Orang-orang berkata, “Bukankah ini seperti tukang pos? Mengapa diberi nama setinggi itu?”

Di samping Huzi dan Dazhuang, ada seorang pengikut kecil lainnya yang berpakaian seperti seorang intelektual, wajahnya masih menunjukkan rasa malu dan marah. Orang itu adalah Kong Xukong.

Cao Dingjiao berbicara dengan santai, “Xiao Kong, katakan padaku, mengapa kebanyakan kaum intelektual di dunia ini memuja balas dendam dengan kebaikan?”

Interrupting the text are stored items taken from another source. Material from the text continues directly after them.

(* ===== verification/ZnsInv.v ===== *)
(** * ZnsInv: the invariant of the zoned FTL and its address arithmetic

    [zgeom] is what the configuration must satisfy, [zns_inv] what every command
    preserves: each zone's write pointer lies in the zone as its state demands,
    and the resource counters count the zones that hold the resource. *)
From stdpp Require Import base list numbers.
From Stdlib Require Import ZArith Lia.
From S2P Require Import Prelude ChannelModel SsdConfig Ssd SsdFacts Nvme Prp ZnsData ZnsIo ZnsMgmt.

Open Scope Z_scope.
Open Scope nvmev_scope.

(** ** Static assumptions *)
Record zgeom (spp : ssdparams) (z : znsparams) : Prop := {
  zg_chs : 0 < nchs spp < 256;
  zg_luns : 0 < luns_per_ch spp < 256;
  zg_tt : tt_luns spp = luns_per_ch spp * nchs spp;
  zg_os : 0 < pgs_per_oneshotpg spp < 65536;
  zg_fp : 0 < pgs_per_flashpg spp < 65536;
  zg_secsz : secsz spp = 512;
  zg_secs : secs_per_pg spp = 8;
  zg_pgsz : pgsz spp = 4096;
  zg_wordline : pgs_per_oneshotpg spp * pgsz spp < 2147483648;
  zg_unit : 0 < write_unit_size spp < 2147483648;
  zg_size : 0 < zone_size z < 4294967296;
  zg_align : zone_size z mod 4096 = 0;
  zg_dies : 0 < dies_per_zone z < 4294967296;
  zg_div : (dies_per_zone z | tt_luns spp);
  zg_nr : 0 < nr_zones z;
  zg_cap : nr_zones z * (zone_size z / 512) < 4294967296;
  zg_lat : latency_ok spp;
  zg_cell : 0 <= cell_mode spp < 2147483647;
  zg_cells : pgs_per_oneshotpg spp <= 3 * pgs_per_flashpg spp;
}.

(** Random-write areas are configured. *)
Definition zrwa_cfg (z : znsparams) : Prop :=
  0 < lbas_per_zrwafg z <= lbas_per_zrwa z /\ lbas_per_zrwa z < 2147483648 /\
  0 < zrwa_size z /\ zrwa_buffer_size z <> 0.

(** ** Counting zones *)
Definition is_open (d : zone_descriptor) : bool :=
  match zd_state d with ZONE_STATE_OPENED_IMPL | ZONE_STATE_OPENED_EXPL => true | _ => false end.
Definition is_active (d : zone_descriptor) : bool :=
  is_open d || bool_decide (zd_state d = ZONE_STATE_CLOSED).
Definition is_zrwa (d : zone_descriptor) : bool := is_active d && negb (zrwav d =? 0).

Definition b2z (b : bool) : Z := if b then 1 else 0.
Definition count (P : zone_descriptor -> bool) (l : list zone_descriptor) : Z :=
  sumZ (map (fun d => b2z (P d)) l).

Lemma count_insert P l (i : nat) d d' :
  l !! i = Some d -> count P (<[i := d']> l) = count P l - b2z (P d) + b2z (P d').
Proof.
  intros H. unfold count. rewrite list_fmap_insert. apply sumZ_insert.
  by rewrite list_lookup_fmap, H.
Qed.

Lemma b2z_range b : 0 <= b2z b <= 1.
Proof. destruct b; simpl; lia. Qed.

Lemma count_range P l : 0 <= count P l <= Z.of_nat (length l).
Proof.
  unfold count. induction l as [|d l IH]; simpl; [lia|]. pose proof (b2z_range (P d)). lia.
Qed.

Lemma count_pos P l (i : nat) d : l !! i = Some d -> P d = true -> 0 < count P l.
Proof.
  revert i. unfold count. induction l as [|x l IH]; intros [|i] H HP; simpl in *; try done.
  - injection H as ->. rewrite HP. pose proof (count_range P l) as Hr. unfold count in Hr. simpl. lia.
  - pose proof (b2z_range (P x)). specialize (IH i H HP). lia.
Qed.

Lemma count_lt P l (i : nat) d :
  l !! i = Some d -> P d = false -> count P l < Z.of_nat (length l).
Proof.
  revert i. unfold count. induction l as [|x l IH]; intros [|i] H HP; simpl in *; try done.
  - injection H as ->. rewrite HP. pose proof (count_range P l) as Hr. unfold count in Hr. simpl. lia.
  - pose proof (b2z_range (P x)). specialize (IH i H HP). lia.
Qed.

Section Inv.
Variables (spp : ssdparams) (z : znsparams).

(** Sectors of a zone. *)
Definition zlbas : Z := zone_size z / 512.

Record zone_ok (i : Z) (d : zone_descriptor) : Prop := {
  zk_slba : zslba d = i * zlbas;
  zk_cap : zone_capacity d = zlbas;
  zk_wp : i * zlbas <= zd_wp d <= i * zlbas + zlbas;
  zk_active : is_active d = true -> zd_wp d < i * zlbas + zlbas;
  zk_empty : zd_state d = ZONE_STATE_EMPTY -> zd_wp d = i * zlbas /\ zrwav d = 0;
}.

(** The counters of the resources against the zones. *)
Record res_ok (l : list zone_descriptor) (a o r : zone_resource_info) : Prop := {
  rs_a : acquired_cnt a = count is_active l;
  rs_o : acquired_cnt o = count is_open l;
  rs_r : count is_zrwa l <= acquired_cnt r;
  rs_la : acquired_cnt a <= total_cnt a < 4294967296;
  rs_lo : acquired_cnt o <= total_cnt o < 4294967296;
  rs_lr : acquired_cnt r <= total_cnt r < 4294967296;
}.

Record zns_inv (f : zns_ftl) : Prop := {
  zi_sp : zsp f = spp;
  zi_zp : zp f = z;
  zi_len : Z.of_nat (length (zone_descs f)) = nr_zones z;
  zi_zone : forall i d, get_zone f i = Ok d -> zone_ok i d;
  zi_res : exists a o r, res_infos f = [a; o; r] /\ res_ok (zone_descs f) a o r;
  zi_wb : zone_wb_size z <> 0 ->
    exists l, zone_write_buffer f = Some l /\ Z.of_nat (length l) = nr_zones z;
  zi_zb : zrwa_buffer_size z <> 0 ->
    exists l, zwra_buffer f = Some l /\ Z.of_nat (length l) = nr_zones z;
  zi_zrwa : zrwa_cfg z \/ forall i d, get_zone f i = Ok d -> zrwav d = 0;
  zi_rep : Z.of_nat (length (report_buffer f)) = sizeof_zone_report + 64 * nr_zones z;
  zi_ssd : ssd_ok (zf_ssd f);
}.

(** ** Addresses *)
Context (G : zgeom spp z).

Lemma zlbas_pos : 0 < zlbas /\ zone_size z = 512 * zlbas /\ (8 | zlbas).
Proof.
  destruct G. unfold zlbas. apply Z.mod_divide in zg_align0 as [k Hk]; [|lia].
  rewrite Hk. replace (k * 4096) with (k * 8 * 512) by lia. rewrite Z.div_mul by lia.
  split; [lia|]. split; [lia|]. by exists k.
Qed.

Lemma zlbas_pages : zone_size z / 4096 = zlbas / 8 /\ 0 < zlbas / 8.
Proof.
  destruct zlbas_pos as (H0 & H1 & k & Hk). rewrite H1, Hk.
  replace (512 * (k * 8)) with (k * 4096) by lia. rewrite !Z.div_mul by lia. lia.
Qed.

Lemma cap_range : zlbas < 4294967296.
Proof. destruct zlbas_pos as [H _]. destruct G. unfold zlbas in *. nia. Qed.

Section Addr.
Variable f : zns_ftl.
Hypotheses (Hsp : zsp f = spp) (Hzp : zp f = z).

Lemma lba_to_zone_spec lba : 0 <= lba < nr_zones z * zlbas -> lba_to_zone f lba = Ok (lba / zlbas).
Proof.
  intros H. destruct zlbas_pos as (H0 & _). unfold lba_to_zone. rewrite Hsp, Hzp, (zg_secsz _ _ G).
  rewrite divO_Ok by lia. cbn [obind]. change (zone_size z / 512) with zlbas. rewrite divO_Ok by lia.
  cbn [obind]. f_equal. apply u32_id. split; [apply Z.div_pos; lia|].
  pose proof (zg_cap _ _ G) as Hc. fold zlbas in Hc.
  apply Z.div_lt_upper_bound; [lia|]. nia.
Qed.

(** Total on every 64-bit sector. *)
Lemma lba_to_zone_total lba : lba_to_zone f lba = Ok (u32 (lba / zlbas)).
Proof.
  destruct zlbas_pos as (H0 & _). unfold lba_to_zone. rewrite Hsp, Hzp, (zg_secsz _ _ G).
  rewrite divO_Ok by lia. cbn [obind]. change (zone_size z / 512) with zlbas. by rewrite divO_Ok by lia.
Qed.

Lemma zone_to_slba_spec i : 0 <= i <= nr_zones z -> zone_to_slba f i = Ok (i * zlbas).
Proof.
  intros H. destruct zlbas_pos as (H0 & _). pose proof (zg_cap _ _ G) as Hc. fold zlbas in Hc.
  unfold zone_to_slba. rewrite Hsp, Hzp, (zg_secsz _ _ G), divO_Ok by lia. cbn [obind].
  fold zlbas. rewrite (u32_id i) by nia. rewrite u32_id by nia. done.
Qed.

Lemma zone_to_elba_spec i : 0 <= i < nr_zones z -> zone_to_elba f i = Ok (i * zlbas + zlbas - 1).
Proof.
  intros H. destruct zlbas_pos as (H0 & _). pose proof (zg_cap _ _ G) as Hc. fold zlbas in Hc.
  unfold zone_to_elba. rewrite u32_id by nia. rewrite zone_to_slba_spec by lia. cbn [obind].
  rewrite u64_id by nia. f_equal. lia.
Qed.

Lemma zone_to_elpn_spec i :
  0 <= i < nr_zones z -> zone_to_elpn f i = Ok (i * (zlbas / 8) + zlbas / 8 - 1).
Proof.
  intros H. destruct zlbas_pos as (H0 & _ & k & Hk). unfold zone_to_elpn.
  rewrite zone_to_elba_spec by done. cbn [obind]. rewrite Hsp, (zg_secs _ _ G), divO_Ok by lia.
  f_equal. rewrite Hk, Z.div_mul by lia.
  symmetry. apply (Z.div_unique_pos _ 8 _ 7); lia.
Qed.

Lemma lba_to_lpn_spec lba : lba_to_lpn f lba = Ok (lba / 8).
Proof. unfold lba_to_lpn. rewrite Hsp, (zg_secs _ _ G). by apply divO_Ok. Qed.

Lemma lpn_to_zone_spec lpn : lpn_to_zone f lpn = Ok (u32 (lpn / (zlbas / 8))).
Proof.
  destruct zlbas_pages as [E Hp]. unfold lpn_to_zone. rewrite Hsp, Hzp, (zg_pgsz _ _ G).
  rewrite divO_Ok by lia. cbn [obind]. rewrite E. by rewrite divO_Ok by lia.
Qed.

Lemma zone_to_slpn_total i : zone_to_slpn f i = Ok (u32 (u32 i * (zlbas / 8))).
Proof.
  destruct zlbas_pages as [E Hp]. unfold zone_to_slpn. rewrite Hsp, Hzp, (zg_pgsz _ _ G).
  rewrite divO_Ok by lia. cbn [obind]. by rewrite E.
Qed.

(** Sectors and pages agree about the zone. *)
Lemma lpn_zone_of_lba lba : 0 <= lba -> lba / 8 / (zlbas / 8) = lba / zlbas.
Proof.
  intros H. destruct zlbas_pos as (H0 & _ & k & Hk). rewrite Hk, Z.div_mul by lia.
  rewrite Z.div_div by lia. f_equal. lia.
Qed.

Definition stripe_die (zone off : Z) : Z :=
  (zone * dies_per_zone z) mod tt_luns spp + (off / pgs_per_oneshotpg spp) mod dies_per_zone z.

Lemma stripe_die_range zone off : 0 <= zone -> 0 <= stripe_die zone off < tt_luns spp.
Proof.
  intros Hz. destruct G. destruct zg_div0 as [k Hk]. unfold stripe_die. rewrite Hk.
  assert (0 < k) by nia.
  rewrite Z.mul_mod_distr_r by lia.
  pose proof (Z.mod_pos_bound zone k ltac:(lia)).
  pose proof (Z.mod_pos_bound (off / pgs_per_oneshotpg spp) (dies_per_zone z) ltac:(lia)). nia.
Qed.

(** The page of [lpn]: the [off]-th page of a zone. *)
Definition page_at (ppa zone off : Z) : Prop :=
  ppa_ch ppa = stripe_die zone off mod nchs spp /\
  ppa_lun ppa = stripe_die zone off / nchs spp /\
  ppa_pg ppa = off mod pgs_per_oneshotpg spp.

Lemma __lpn_to_ppa_total lpn :
  0 <= lpn ->
  exists ppa, __lpn_to_ppa f lpn = Ok ppa /\
    page_at ppa (u32 (lpn / (zlbas / 8)))
      (u64 (lpn - u32 (u32 (u32 (lpn / (zlbas / 8))) * (zlbas / 8)))).
Proof.
  intros Hl. unfold __lpn_to_ppa. rewrite lpn_to_zone_spec. cbn [obind].
  rewrite zone_to_slpn_total. cbn [obind]. rewrite Hsp, Hzp.
  set (zone := u32 (lpn / (zlbas / 8))). set (off := u64 (lpn - _)).
  pose proof (u32_range (lpn / (zlbas / 8))) as Hz. fold zone in Hz.
  pose proof (u64_range (lpn - u32 (u32 zone * (zlbas / 8)))) as Ho. fold off in Ho.
  pose proof (stripe_die_range zone off ltac:(lia)) as Hd. destruct G.
  rewrite (u64_id (zone * _)) by nia. assert (0 < tt_luns spp) by (rewrite zg_tt0; nia).
  rewrite modO_Ok by lia. cbn [obind]. rewrite divO_Ok by lia. cbn [obind].
  rewrite modO_Ok by lia. cbn [obind].
  pose proof (Z.mod_pos_bound (zone * dies_per_zone z) (tt_luns spp) ltac:(lia)) as Hm.
  rewrite (u32_id (_ mod tt_luns spp)) by nia.
  change ((zone * dies_per_zone z) mod tt_luns spp + (off / pgs_per_oneshotpg spp) mod dies_per_zone z)
    with (stripe_die zone off).
  rewrite u32_id by nia. unfold die_to_channel, die_to_lun. rewrite Hsp.
  rewrite modO_Ok, divO_Ok, modO_Ok by lia. cbn [obind]. eexists. split; [done|].
  unfold page_at. autorewrite with ppa.
  pose proof (Z.mod_pos_bound (stripe_die zone off) (nchs spp) ltac:(lia)).
  pose proof (Z.mod_pos_bound off (pgs_per_oneshotpg spp) ltac:(lia)).
  assert (0 <= stripe_die zone off / nchs spp < luns_per_ch spp).
  { split; [apply Z.div_pos; lia|]. apply Z.div_lt_upper_bound; [lia|]. lia. }
  rewrite !u8_id, u16_id by lia. done.
Qed.

Lemma page_at_range ppa zone off :
  0 <= zone -> page_at ppa zone off ->
  0 <= ppa_ch ppa < nchs spp /\ 0 <= ppa_lun ppa < luns_per_ch spp.
Proof.
  intros Hz (-> & -> & _). pose proof (stripe_die_range zone off Hz). destruct G.
  split; [apply Z.mod_pos_bound; lia|].
  split; [apply Z.div_pos; lia|]. apply Z.div_lt_upper_bound; lia.
Qed.

Lemma page_at_cell ppa zone off : page_at ppa zone off -> cell_ok (zf_ssd f) ppa.
Proof.
  intros (_ & _ & Hp). unfold cell_ok, get_cell. change (sp (zf_ssd f)) with (zsp f). rewrite Hsp, Hp.
  destruct G. pose proof (Z.mod_pos_bound off (pgs_per_oneshotpg spp) ltac:(lia)) as Hm.
  rewrite divO_Ok by lia. cbn [obind]. rewrite modO_Ok by lia. cbn [obind]. eexists. split; [reflexivity|].
  set (q := off mod pgs_per_oneshotpg spp / pgs_per_flashpg spp).
  assert (Hq : 0 <= q < 3) by (split; [apply Z.div_pos|apply Z.div_lt_upper_bound]; lia).
  pose proof (Z.mod_pos_bound q (cell_mode spp + 1) ltac:(lia)).
  pose proof (Z.mod_le q (cell_mode spp + 1) ltac:(lia) ltac:(lia)). rewrite u32_id; lia.
Qed.

End Addr.
End Inv.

“Balas dendam dengan kebaikan adalah perilaku seorang lelaki mulia, bukan kebiasaan orang bijaksana kuno. Itu sudah diketahui semua orang,” jawab Kong Xukong tanpa berpikir panjang.

Cao Dingjiao tersenyum dan berkata, “Dalam Analek Konfusius, ada yang bertanya, ‘Bagaimana jika membalas dendam dengan kebaikan?’ Konfusius menjawab, ‘Bagaimana membalas kebaikan? Balas dendam dengan kejujuran, balas kebaikan dengan kebaikan.’”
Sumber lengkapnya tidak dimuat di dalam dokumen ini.